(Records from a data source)

━━━━━━

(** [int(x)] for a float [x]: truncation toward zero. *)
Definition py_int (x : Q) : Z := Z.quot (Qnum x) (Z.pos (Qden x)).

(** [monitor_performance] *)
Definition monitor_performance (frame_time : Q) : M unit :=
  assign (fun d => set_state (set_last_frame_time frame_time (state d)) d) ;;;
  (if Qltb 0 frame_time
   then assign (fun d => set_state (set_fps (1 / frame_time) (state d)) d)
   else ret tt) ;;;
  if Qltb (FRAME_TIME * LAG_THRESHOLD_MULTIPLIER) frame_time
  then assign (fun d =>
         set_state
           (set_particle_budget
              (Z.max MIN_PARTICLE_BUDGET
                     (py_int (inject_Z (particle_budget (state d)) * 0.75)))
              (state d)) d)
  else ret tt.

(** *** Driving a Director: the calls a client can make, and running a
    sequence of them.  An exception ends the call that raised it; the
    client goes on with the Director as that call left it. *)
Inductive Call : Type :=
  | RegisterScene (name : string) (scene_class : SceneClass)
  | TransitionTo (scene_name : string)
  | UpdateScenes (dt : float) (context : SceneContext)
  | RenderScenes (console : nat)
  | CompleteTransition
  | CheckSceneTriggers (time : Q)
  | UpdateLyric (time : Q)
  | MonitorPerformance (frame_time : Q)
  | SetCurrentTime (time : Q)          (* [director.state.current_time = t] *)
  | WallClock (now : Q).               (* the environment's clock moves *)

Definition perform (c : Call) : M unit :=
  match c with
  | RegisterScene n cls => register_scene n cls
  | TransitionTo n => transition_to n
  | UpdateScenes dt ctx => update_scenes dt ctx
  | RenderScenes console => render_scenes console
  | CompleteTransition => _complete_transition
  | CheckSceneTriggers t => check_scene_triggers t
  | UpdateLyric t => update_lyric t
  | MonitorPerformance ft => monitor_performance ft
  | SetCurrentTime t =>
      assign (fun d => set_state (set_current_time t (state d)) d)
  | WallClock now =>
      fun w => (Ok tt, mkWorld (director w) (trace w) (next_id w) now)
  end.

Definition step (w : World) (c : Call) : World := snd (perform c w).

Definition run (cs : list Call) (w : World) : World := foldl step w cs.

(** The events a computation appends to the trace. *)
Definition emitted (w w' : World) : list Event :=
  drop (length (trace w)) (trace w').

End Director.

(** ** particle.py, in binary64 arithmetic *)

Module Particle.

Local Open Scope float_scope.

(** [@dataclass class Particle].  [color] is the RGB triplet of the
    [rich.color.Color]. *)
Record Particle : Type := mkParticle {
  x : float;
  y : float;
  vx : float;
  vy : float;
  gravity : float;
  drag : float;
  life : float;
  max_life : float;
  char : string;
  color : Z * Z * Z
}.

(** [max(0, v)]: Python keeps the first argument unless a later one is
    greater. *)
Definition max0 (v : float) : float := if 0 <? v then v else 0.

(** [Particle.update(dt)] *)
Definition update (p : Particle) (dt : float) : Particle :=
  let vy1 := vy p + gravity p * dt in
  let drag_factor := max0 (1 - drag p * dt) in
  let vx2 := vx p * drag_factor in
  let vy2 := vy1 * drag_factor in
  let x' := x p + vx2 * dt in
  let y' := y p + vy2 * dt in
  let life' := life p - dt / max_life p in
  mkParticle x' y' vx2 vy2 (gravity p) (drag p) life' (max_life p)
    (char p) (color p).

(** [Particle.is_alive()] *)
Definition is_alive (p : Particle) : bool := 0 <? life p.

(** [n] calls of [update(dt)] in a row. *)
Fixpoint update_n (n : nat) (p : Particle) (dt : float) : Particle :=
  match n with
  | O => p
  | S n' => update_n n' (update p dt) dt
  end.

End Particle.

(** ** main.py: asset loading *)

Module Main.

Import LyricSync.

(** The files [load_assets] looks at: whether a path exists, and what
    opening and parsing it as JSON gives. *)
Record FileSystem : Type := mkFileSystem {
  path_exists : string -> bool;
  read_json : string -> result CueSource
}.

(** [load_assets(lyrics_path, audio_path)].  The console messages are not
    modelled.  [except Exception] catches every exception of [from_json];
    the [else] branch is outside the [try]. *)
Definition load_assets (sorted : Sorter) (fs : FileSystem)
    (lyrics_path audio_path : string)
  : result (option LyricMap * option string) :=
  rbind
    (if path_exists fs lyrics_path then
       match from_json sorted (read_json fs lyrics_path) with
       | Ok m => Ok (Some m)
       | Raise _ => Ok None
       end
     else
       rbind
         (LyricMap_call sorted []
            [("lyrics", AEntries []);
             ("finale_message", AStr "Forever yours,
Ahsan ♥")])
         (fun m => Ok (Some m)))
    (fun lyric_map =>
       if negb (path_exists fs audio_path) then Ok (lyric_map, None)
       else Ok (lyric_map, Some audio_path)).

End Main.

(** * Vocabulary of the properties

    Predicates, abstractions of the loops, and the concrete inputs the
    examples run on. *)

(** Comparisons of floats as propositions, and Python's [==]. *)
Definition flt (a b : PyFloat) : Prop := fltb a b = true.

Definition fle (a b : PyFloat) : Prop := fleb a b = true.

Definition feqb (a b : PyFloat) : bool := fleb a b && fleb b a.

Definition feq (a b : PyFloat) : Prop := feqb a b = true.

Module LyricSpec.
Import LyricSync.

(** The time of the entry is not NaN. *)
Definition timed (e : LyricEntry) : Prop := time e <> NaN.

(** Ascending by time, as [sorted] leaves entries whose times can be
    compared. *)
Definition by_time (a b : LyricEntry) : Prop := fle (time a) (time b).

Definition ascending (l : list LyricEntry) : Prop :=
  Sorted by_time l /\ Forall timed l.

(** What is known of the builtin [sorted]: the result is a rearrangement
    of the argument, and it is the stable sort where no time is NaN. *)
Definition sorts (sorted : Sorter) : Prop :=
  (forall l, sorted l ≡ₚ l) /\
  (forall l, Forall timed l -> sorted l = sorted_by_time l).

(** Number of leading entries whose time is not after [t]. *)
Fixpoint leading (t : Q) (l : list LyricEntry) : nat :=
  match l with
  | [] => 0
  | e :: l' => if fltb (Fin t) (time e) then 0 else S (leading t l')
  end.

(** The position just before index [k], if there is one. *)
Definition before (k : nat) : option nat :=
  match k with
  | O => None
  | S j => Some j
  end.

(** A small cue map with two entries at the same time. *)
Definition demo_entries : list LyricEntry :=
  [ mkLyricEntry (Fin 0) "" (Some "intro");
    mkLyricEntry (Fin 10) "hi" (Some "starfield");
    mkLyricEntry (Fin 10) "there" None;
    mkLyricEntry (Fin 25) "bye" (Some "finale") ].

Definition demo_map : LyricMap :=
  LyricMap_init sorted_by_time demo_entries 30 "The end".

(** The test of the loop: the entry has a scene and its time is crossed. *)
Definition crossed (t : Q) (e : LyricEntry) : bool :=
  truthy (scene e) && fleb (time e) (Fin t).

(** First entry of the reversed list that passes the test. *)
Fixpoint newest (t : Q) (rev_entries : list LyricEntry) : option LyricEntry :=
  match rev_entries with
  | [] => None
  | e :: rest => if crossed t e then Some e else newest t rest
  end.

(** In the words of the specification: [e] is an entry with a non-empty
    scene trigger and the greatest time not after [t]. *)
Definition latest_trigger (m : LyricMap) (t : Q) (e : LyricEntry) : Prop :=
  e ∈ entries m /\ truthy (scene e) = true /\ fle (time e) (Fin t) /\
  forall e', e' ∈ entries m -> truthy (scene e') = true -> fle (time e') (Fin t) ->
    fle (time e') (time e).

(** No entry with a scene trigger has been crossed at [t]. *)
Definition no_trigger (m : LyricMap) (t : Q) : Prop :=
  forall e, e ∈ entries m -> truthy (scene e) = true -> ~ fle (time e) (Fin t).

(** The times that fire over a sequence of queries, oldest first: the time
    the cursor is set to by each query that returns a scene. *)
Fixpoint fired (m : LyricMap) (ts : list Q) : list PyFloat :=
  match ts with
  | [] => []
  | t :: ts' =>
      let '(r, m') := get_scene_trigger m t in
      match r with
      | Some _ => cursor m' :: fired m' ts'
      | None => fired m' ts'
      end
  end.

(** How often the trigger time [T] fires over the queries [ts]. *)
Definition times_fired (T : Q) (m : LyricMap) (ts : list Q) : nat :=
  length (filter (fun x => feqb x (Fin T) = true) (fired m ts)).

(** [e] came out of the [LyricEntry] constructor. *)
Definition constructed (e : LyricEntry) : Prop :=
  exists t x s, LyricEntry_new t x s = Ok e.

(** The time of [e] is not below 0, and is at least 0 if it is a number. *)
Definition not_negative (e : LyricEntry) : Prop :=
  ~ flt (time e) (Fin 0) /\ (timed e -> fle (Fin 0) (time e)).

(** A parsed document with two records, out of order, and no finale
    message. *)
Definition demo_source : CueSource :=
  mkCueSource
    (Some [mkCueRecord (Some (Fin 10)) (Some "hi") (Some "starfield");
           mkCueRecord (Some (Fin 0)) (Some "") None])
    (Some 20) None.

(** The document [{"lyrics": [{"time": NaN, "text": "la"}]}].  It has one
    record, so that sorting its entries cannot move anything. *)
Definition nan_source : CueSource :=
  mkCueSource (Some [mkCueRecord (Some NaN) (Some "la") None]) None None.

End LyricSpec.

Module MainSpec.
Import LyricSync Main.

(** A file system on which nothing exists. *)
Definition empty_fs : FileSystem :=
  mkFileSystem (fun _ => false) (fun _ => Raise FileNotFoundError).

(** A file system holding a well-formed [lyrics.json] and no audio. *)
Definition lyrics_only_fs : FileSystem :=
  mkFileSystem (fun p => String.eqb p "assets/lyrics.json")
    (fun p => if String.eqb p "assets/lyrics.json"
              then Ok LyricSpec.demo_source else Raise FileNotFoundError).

━━━━━━

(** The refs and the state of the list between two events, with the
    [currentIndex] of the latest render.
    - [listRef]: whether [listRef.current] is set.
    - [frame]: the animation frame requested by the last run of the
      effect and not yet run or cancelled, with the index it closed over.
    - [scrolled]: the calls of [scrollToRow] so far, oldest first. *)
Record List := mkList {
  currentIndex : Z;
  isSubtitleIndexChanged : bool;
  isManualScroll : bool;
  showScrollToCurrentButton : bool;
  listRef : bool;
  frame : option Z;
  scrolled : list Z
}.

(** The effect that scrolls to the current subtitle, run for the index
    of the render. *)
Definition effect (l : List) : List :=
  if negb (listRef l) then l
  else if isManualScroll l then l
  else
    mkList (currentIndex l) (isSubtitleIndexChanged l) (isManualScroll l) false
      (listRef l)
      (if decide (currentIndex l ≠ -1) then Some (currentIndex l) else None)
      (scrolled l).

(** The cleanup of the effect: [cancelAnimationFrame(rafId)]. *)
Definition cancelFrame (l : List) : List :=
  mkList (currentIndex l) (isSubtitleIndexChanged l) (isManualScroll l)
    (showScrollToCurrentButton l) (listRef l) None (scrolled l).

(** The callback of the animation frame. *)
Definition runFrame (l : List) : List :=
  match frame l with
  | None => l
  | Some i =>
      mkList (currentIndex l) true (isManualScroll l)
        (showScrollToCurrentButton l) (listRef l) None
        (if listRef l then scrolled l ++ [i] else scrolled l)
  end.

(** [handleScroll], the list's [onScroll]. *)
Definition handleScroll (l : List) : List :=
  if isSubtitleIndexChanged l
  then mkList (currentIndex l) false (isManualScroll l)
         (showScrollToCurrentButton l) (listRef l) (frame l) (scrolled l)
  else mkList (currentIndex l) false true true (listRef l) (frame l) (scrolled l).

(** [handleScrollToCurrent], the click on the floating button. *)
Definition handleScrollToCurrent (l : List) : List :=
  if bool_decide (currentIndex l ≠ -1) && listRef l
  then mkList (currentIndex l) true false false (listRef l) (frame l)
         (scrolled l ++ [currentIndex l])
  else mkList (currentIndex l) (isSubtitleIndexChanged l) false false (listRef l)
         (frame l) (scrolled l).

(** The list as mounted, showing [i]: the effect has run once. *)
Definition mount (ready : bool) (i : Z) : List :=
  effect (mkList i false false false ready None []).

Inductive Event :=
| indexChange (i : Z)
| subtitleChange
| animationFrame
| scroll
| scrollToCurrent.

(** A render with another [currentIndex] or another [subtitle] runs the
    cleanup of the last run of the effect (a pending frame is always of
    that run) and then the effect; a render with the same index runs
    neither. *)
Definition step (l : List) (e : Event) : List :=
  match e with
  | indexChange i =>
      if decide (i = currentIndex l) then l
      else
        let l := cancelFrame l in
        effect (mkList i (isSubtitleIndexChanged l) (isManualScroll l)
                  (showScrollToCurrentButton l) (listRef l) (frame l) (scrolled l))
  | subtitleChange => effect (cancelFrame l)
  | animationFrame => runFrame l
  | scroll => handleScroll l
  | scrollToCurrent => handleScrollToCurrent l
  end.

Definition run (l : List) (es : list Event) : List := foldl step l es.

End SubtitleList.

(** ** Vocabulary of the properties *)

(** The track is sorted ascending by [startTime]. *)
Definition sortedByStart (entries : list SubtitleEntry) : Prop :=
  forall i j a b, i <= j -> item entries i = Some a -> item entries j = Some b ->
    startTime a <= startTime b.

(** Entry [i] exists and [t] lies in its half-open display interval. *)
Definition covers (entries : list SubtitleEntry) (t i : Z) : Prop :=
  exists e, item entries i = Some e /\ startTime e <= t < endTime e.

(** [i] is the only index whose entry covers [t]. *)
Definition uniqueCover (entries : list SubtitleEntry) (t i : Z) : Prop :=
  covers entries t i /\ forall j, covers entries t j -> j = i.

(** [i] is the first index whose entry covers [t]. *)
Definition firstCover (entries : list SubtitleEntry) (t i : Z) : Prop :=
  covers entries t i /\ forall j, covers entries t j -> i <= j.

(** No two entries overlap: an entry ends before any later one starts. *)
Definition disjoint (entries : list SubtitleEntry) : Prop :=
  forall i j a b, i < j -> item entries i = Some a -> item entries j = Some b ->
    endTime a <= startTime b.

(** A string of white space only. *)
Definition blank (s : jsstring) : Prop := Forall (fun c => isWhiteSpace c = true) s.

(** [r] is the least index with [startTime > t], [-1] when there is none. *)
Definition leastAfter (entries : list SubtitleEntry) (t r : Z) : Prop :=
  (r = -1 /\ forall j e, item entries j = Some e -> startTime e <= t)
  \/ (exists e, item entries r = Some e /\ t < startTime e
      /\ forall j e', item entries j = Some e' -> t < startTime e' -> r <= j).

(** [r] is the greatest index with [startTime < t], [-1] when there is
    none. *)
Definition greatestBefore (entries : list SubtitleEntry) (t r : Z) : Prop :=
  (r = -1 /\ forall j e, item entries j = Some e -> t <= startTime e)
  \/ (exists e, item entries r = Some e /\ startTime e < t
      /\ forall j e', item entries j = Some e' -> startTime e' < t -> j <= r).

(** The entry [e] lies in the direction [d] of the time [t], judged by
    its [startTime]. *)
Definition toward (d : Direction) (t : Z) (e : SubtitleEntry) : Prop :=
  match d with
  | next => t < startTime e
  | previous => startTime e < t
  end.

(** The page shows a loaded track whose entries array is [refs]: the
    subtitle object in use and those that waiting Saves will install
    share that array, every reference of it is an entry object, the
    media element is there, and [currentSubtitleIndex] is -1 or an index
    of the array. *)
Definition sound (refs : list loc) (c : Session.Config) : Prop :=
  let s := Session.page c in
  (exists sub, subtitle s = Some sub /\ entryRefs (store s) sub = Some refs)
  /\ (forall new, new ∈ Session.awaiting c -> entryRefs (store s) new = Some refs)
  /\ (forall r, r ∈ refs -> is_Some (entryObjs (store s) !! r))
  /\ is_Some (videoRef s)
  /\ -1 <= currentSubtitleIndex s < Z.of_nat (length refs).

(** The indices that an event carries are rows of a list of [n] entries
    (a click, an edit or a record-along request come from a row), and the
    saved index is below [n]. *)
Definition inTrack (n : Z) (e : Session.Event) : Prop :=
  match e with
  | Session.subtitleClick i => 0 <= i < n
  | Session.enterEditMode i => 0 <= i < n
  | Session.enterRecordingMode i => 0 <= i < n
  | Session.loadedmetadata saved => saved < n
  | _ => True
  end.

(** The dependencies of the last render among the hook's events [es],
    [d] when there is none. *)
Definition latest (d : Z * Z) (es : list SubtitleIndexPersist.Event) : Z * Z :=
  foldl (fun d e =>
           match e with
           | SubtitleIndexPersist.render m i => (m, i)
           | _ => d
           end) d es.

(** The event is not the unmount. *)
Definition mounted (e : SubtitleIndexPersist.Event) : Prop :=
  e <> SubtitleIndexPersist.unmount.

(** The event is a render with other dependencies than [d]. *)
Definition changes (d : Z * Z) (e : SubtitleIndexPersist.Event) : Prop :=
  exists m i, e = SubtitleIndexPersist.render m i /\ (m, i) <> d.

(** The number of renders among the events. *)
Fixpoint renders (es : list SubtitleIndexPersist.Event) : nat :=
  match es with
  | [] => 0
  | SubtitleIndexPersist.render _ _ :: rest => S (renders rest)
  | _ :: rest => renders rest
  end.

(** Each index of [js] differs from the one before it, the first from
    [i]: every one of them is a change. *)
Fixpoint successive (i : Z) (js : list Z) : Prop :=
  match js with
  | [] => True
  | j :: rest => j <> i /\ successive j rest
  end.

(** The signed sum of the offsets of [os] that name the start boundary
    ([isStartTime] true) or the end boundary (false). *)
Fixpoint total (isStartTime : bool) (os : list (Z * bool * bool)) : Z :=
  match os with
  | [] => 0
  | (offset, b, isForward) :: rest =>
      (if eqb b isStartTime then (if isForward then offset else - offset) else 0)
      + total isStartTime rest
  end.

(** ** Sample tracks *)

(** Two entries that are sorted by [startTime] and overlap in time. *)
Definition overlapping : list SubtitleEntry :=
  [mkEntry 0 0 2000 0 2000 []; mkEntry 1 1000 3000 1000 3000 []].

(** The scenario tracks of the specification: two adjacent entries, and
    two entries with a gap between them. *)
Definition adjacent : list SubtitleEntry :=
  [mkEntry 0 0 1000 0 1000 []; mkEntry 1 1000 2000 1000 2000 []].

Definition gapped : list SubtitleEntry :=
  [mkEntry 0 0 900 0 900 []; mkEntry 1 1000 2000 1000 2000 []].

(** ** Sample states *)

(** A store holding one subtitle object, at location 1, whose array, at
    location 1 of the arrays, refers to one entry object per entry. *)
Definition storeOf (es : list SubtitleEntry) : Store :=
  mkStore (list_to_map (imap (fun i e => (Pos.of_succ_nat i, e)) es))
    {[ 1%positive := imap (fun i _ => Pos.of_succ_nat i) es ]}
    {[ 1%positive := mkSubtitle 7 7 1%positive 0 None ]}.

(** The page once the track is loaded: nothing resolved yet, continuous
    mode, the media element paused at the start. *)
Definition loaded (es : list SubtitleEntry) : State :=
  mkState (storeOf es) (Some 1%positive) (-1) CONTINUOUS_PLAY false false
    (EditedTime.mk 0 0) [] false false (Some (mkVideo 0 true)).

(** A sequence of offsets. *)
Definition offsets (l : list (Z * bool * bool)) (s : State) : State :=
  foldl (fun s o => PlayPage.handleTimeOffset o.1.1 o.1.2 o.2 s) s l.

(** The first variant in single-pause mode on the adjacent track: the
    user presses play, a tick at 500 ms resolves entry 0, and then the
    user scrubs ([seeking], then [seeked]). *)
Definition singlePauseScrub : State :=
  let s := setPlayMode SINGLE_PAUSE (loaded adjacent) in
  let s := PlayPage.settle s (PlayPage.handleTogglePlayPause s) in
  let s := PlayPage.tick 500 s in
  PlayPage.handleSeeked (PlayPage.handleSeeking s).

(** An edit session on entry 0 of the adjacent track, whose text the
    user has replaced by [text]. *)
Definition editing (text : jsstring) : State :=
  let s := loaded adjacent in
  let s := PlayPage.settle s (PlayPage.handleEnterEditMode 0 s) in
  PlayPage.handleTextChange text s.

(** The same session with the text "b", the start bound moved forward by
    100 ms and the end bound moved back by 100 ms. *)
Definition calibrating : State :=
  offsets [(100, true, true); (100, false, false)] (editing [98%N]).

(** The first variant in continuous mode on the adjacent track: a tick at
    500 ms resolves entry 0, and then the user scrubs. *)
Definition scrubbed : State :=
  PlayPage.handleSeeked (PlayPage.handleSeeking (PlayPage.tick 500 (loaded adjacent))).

━━━━━━

Problem statement: Of the entries above, transcribe exactly those lines that fall between the line containing "UpdateLyric (time : Q)" and the line containing "CompleteTransition => _complete_transition", together with those two lines.

Task output:
  | UpdateLyric (time : Q)
  | MonitorPerformance (frame_time : Q)
  | SetCurrentTime (time : Q)          (* [director.state.current_time = t] *)
  | WallClock (now : Q).               (* the environment's clock moves *)

Definition perform (c : Call) : M unit :=
  match c with
  | RegisterScene n cls => register_scene n cls
  | TransitionTo n => transition_to n
  | UpdateScenes dt ctx => update_scenes dt ctx
  | RenderScenes console => render_scenes console
  | CompleteTransition => _complete_transition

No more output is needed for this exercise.